> **WHAT IS REQUIRED**:
Reproduce, exactly and in full, only the lines below from the one containing "End Scenario." through the one containing "Definition none_alive (s".

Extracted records
══════════

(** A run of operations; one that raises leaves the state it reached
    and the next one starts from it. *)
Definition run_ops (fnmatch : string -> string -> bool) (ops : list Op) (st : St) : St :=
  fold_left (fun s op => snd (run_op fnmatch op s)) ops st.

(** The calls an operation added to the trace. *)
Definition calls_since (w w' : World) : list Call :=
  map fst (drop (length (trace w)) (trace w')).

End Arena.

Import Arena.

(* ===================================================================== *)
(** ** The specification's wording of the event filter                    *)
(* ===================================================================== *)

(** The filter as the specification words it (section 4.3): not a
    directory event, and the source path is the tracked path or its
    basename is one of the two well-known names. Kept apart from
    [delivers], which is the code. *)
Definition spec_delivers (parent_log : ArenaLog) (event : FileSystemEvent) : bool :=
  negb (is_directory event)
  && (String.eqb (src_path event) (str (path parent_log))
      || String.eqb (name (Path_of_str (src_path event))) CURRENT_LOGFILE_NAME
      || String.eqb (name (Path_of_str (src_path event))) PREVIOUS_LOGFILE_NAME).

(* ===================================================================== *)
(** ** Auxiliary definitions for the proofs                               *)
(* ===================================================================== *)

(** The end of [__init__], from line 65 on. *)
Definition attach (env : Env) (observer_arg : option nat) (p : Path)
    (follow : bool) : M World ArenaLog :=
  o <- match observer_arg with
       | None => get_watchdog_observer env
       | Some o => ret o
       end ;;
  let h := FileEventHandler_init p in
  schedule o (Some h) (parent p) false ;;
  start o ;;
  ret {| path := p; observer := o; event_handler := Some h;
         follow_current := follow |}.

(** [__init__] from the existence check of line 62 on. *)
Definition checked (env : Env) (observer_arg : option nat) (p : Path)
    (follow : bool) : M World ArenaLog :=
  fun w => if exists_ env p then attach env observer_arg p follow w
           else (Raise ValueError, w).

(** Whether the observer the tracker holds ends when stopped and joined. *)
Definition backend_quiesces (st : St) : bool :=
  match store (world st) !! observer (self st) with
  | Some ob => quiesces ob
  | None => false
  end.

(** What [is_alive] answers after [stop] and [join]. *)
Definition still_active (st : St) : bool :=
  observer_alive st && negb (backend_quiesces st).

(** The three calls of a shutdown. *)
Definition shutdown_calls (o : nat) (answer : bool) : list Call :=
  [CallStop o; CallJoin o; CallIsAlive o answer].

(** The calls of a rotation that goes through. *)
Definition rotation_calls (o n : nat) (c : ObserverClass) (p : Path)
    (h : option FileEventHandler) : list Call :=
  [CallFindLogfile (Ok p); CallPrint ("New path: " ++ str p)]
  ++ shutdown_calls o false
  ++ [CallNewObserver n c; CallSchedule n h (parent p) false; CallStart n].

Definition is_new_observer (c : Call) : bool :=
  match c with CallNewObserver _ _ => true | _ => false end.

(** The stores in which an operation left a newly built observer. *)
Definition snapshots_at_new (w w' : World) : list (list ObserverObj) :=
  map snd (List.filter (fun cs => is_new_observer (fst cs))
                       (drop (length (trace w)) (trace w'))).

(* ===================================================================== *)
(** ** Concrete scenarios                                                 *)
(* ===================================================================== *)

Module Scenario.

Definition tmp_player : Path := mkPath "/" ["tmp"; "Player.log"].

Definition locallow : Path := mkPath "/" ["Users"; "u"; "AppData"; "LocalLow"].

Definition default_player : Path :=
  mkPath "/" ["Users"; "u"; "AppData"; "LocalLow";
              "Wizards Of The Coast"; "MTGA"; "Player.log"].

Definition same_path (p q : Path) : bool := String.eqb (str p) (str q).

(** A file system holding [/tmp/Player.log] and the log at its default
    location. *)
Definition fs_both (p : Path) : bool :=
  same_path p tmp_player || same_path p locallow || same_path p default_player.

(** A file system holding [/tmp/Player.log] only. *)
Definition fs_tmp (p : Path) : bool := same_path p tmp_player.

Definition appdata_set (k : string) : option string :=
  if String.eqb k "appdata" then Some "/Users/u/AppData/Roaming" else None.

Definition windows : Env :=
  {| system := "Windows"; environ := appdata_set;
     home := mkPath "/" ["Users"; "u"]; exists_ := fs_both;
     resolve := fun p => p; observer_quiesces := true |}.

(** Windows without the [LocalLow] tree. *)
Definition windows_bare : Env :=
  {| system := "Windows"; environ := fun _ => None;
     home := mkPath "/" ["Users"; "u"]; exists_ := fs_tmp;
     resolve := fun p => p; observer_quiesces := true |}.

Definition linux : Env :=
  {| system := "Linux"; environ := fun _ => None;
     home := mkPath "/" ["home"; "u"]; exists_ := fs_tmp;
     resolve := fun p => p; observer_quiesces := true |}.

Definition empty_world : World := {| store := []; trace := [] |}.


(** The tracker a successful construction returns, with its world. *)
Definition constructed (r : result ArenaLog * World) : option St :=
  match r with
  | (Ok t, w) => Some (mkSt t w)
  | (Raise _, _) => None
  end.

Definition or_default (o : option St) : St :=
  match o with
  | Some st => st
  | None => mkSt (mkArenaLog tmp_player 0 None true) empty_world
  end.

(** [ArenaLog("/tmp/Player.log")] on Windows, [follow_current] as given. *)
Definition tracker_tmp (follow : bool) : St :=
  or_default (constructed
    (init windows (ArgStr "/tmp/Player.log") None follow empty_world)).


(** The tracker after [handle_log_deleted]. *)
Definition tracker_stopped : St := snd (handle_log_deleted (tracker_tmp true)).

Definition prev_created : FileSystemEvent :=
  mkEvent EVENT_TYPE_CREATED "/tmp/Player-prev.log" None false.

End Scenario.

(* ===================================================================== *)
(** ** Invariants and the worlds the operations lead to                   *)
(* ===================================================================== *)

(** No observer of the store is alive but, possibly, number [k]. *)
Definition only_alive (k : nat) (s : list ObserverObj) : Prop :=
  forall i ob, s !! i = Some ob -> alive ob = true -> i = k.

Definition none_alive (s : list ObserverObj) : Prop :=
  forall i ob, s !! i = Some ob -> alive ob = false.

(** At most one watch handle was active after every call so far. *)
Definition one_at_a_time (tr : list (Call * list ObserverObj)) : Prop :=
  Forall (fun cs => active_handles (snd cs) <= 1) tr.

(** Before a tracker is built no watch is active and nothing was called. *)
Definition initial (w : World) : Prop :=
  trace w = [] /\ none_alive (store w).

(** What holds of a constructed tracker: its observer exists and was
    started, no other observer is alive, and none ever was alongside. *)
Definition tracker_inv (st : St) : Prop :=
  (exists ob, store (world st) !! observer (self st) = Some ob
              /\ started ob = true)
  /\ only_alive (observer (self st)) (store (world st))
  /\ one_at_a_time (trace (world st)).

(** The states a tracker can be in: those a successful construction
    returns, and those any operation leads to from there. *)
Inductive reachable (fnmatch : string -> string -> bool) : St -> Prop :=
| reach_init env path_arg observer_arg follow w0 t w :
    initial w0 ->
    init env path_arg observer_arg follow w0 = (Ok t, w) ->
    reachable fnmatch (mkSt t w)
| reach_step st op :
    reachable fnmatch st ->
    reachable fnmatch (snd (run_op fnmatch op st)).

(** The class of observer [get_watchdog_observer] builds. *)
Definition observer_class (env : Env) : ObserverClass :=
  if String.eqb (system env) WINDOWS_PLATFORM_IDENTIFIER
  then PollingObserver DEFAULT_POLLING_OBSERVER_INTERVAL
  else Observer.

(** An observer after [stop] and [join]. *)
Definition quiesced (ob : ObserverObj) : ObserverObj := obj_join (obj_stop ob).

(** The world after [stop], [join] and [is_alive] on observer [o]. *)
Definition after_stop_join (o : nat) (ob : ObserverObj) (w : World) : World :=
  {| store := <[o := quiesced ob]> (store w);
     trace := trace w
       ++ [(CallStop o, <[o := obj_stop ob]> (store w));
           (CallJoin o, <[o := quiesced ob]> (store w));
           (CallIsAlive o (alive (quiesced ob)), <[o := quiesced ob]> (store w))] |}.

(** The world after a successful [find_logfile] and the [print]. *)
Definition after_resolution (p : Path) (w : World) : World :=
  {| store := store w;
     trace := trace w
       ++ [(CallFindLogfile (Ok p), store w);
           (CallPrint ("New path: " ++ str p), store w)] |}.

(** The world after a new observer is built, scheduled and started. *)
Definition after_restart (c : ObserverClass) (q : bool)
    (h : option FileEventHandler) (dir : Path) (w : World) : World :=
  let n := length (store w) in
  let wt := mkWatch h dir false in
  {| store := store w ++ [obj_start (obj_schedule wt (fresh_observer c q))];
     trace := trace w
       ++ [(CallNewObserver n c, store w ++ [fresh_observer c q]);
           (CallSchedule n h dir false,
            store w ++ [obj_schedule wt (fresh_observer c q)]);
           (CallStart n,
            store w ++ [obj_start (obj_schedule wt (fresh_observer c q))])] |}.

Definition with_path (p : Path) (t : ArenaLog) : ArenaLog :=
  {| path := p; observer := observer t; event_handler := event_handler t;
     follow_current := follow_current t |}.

══════════

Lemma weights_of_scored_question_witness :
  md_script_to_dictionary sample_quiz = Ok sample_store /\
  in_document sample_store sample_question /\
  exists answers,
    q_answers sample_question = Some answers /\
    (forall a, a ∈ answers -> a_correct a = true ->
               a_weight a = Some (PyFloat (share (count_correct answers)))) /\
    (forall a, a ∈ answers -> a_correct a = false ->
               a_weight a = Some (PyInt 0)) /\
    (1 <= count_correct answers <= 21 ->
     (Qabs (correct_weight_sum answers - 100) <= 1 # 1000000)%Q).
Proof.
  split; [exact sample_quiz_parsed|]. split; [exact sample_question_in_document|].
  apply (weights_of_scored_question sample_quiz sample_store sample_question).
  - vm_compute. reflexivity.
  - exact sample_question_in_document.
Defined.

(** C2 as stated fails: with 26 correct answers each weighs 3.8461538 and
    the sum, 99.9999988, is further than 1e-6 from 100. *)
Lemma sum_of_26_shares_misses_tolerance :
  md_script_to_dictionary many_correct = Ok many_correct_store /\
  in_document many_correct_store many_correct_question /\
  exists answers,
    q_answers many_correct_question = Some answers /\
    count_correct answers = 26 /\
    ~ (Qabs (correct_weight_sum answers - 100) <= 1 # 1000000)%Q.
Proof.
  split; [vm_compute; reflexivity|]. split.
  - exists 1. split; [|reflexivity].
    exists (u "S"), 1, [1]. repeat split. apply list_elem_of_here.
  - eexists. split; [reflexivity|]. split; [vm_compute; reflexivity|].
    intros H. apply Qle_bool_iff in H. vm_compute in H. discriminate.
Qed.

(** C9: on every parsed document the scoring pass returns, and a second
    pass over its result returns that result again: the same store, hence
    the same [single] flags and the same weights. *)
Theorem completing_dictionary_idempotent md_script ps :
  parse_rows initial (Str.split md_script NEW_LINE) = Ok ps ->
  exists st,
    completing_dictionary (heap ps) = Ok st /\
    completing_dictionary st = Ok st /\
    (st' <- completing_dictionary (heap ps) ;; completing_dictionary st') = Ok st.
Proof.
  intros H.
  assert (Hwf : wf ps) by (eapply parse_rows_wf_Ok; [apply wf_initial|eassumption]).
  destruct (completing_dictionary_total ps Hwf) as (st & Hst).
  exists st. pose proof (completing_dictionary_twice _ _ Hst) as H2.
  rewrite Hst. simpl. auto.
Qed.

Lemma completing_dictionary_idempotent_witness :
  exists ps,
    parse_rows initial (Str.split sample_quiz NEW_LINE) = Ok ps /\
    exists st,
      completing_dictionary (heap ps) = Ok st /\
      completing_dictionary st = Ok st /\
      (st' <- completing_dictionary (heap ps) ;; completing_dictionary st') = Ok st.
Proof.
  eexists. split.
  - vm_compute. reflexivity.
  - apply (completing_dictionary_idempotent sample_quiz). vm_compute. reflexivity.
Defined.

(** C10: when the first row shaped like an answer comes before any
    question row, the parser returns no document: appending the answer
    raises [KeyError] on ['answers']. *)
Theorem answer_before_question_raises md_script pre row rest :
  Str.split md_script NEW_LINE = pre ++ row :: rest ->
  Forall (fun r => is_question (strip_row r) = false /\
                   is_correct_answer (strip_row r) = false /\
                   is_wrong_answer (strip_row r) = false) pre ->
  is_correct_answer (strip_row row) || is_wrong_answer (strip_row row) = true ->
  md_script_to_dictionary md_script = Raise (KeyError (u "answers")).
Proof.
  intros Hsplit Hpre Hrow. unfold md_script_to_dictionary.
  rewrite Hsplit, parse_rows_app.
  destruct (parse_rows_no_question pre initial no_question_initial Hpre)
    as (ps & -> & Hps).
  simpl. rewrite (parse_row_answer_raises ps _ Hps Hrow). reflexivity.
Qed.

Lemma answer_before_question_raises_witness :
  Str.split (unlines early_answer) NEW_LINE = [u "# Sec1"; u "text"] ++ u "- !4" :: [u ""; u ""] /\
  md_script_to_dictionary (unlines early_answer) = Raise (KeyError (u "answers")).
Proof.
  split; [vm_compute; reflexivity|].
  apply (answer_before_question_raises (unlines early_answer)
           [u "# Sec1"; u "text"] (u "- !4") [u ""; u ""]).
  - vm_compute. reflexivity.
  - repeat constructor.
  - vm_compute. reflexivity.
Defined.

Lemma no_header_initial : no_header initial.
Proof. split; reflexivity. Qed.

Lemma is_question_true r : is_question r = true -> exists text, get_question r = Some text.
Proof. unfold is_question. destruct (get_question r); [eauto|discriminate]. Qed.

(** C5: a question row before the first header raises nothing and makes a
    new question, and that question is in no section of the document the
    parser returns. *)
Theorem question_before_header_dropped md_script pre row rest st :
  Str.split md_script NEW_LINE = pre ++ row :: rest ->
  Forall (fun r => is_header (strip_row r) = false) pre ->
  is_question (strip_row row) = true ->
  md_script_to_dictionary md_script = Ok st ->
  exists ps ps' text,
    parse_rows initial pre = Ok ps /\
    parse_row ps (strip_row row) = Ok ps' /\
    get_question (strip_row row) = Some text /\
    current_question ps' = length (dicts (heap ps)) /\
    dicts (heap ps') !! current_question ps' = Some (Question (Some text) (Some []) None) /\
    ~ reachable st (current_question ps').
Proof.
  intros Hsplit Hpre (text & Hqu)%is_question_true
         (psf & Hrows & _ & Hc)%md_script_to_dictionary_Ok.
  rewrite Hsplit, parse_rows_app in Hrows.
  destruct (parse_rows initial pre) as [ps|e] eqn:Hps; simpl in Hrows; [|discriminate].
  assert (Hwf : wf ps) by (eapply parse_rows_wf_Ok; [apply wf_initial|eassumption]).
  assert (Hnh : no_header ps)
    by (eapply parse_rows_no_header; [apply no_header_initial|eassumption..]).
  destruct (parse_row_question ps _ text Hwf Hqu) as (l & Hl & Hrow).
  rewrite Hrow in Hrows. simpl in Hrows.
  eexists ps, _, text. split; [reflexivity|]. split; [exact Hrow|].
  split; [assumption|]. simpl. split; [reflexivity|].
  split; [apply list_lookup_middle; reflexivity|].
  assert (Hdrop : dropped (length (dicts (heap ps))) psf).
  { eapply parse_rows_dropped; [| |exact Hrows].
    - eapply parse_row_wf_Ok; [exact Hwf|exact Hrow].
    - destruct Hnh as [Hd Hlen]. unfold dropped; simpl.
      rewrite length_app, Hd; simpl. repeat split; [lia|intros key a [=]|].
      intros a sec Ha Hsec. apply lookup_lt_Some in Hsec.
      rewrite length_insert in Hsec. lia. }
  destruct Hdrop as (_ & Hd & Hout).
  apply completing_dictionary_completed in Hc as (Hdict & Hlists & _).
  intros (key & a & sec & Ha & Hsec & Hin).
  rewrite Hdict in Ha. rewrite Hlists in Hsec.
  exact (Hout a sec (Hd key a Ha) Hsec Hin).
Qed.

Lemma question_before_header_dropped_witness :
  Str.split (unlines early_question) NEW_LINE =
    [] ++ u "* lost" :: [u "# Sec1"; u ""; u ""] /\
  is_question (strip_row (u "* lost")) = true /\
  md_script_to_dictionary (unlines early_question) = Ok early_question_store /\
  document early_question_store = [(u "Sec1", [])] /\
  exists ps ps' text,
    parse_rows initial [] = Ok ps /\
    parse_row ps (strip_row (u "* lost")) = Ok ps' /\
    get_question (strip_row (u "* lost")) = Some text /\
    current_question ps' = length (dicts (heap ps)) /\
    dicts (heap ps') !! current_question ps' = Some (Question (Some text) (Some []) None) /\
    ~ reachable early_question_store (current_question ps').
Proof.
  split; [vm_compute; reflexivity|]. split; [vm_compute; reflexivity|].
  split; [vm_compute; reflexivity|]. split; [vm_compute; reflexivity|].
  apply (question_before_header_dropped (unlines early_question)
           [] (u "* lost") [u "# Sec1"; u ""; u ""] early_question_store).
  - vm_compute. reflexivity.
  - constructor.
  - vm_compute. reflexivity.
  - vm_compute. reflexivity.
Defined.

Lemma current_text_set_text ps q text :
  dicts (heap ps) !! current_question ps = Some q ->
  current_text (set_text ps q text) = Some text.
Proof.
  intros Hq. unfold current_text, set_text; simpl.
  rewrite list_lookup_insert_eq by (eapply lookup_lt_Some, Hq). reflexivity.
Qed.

══════════

> **RESULT OF THE TASK**:
End Scenario.

(* ===================================================================== *)
(** ** Invariants and the worlds the operations lead to                   *)
(* ===================================================================== *)

(** No observer of the store is alive but, possibly, number [k]. *)
Definition only_alive (k : nat) (s : list ObserverObj) : Prop :=
  forall i ob, s !! i = Some ob -> alive ob = true -> i = k.

Definition none_alive (s : list ObserverObj) : Prop :=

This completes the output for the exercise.